Diplomazia in movimento: Mosca guarda a Est e critica l'Europa
Il Cremlino contesta la regolarità del voto ungherese. Lavrov tesse una tela diplomatica tra Pechino e Ankara per riaprire i negoziati
La Russia torna a far sentire la propria voce sullo scacchiere internazionale, muovendosi lungo un doppio binario che alterna la fermezza polemica verso l'Unione Europea a un'intensa attività diplomatica in Asia e Medio Oriente.

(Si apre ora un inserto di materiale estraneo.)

Lemma cut_last_None c s : cut_last c s = None <-> has_byte c s = false.
Proof.
  split.
  - induction s as [|d s IH]; [done|]. simpl. destruct (cut_last c s) as [[x y]|]; [done|]. case_decide; [done|].
    intros _. rewrite bool_decide_eq_false_2 by done. by apply IH.
  - induction s as [|d s IH]; [done|]. simpl. intros H. bool_to_prop. rewrite IH by done. by rewrite decide_False.
Qed.

Lemma before_text c s a r : before c s = (a, r) -> has_byte c a = false /\
  s = a +:+ match r with Some b => String c b | None => ""%string end.
Proof.
  unfold before. destruct (Cut c s) as [[x y]|] eqn:E; intros [= <- <-].
  - by apply Cut_Some in E as [-> ?].
  - split; [by apply Cut_None|]. by rewrite append_empty.
Qed.

Lemma getScheme_text first s a rest : getScheme first s = Some (Some (a, rest)) -> s = a +:+ String COLON rest /\ ascii_only a.
Proof.
  revert first a. induction s as [|c s IH]; intros first a; [done|]. cbn [getScheme]. cbv zeta.
  assert (forall r, match getScheme false s with Some (Some (x, y)) => Some (Some (String c x, y)) | r' => r' end = Some (Some r) ->
    byte_of c < 128 -> (a, rest) = r -> String c s = a +:+ String COLON rest /\ ascii_only a) as Hlong.
  { intros r. destruct (getScheme false s) as [[[x y]|]|] eqn:E; [|done..]. intros [= <-] Hc [= -> ->]. destruct (IH false x E) as [-> ?].
    split; [done|]. by constructor. }
  destruct (in_range _ 97 122 || _) eqn:E1; [intros E; apply (Hlong (a, rest)); [done| |done]; unfold in_range in E1; bool_to_prop; lia|].
  destruct (in_range _ 48 57 || _) eqn:E2.
  { destruct first; [done|]; intros E; apply (Hlong (a, rest)); [done| |done]. unfold in_range in E2. simpl in E2. bool_to_prop; lia. }
  destruct (byte_of c =? 58) eqn:E; [|done]. destruct first; [done|]. intros [= <- <-]. bool_to_prop.
  split; [|constructor]. simpl. f_equal. unfold COLON. by rewrite <- E, char_of_byte.
Qed.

Il Cremlino ha sollevato forti critiche nei confronti delle istituzioni europee in merito alla gestione e alle reazioni riguardanti le recenti elezioni in Ungheria. Secondo Mosca, le pressioni esercitate da Bruxelles su Budapest rappresenterebbero un’indebita ingerenza nei processi democratici interni di uno Stato sovrano. La Russia accusa l'Europa di utilizzare "due pesi e due misure" nella valutazione della legittimità dei processi elettorali, alimentando una tensione mai così alta tra le due potenze.
Parallelamente allo scontro verbale con l’Occidente, il Ministro degli Esteri russo, Sergej Lavrov, ha intrapreso una missione diplomatica cruciale che lo ha visto protagonista di incontri di alto livello in Cina e Turchia.
Il dato più rilevante che emerge da questo tour diplomatico è la possibile ripresa dei colloqui per risolvere il conflitto in Ucraina. Nonostante la rigidità delle posizioni ufficiali, fonti diplomatiche indicano che i passaggi in Cina e Turchia potrebbero aver gettato le basi per un nuovo round di negoziati. La mediazione turca, in particolare, sembra essere l'unico canale rimasto aperto in grado di far sedere nuovamente le parti attorno a un tavolo.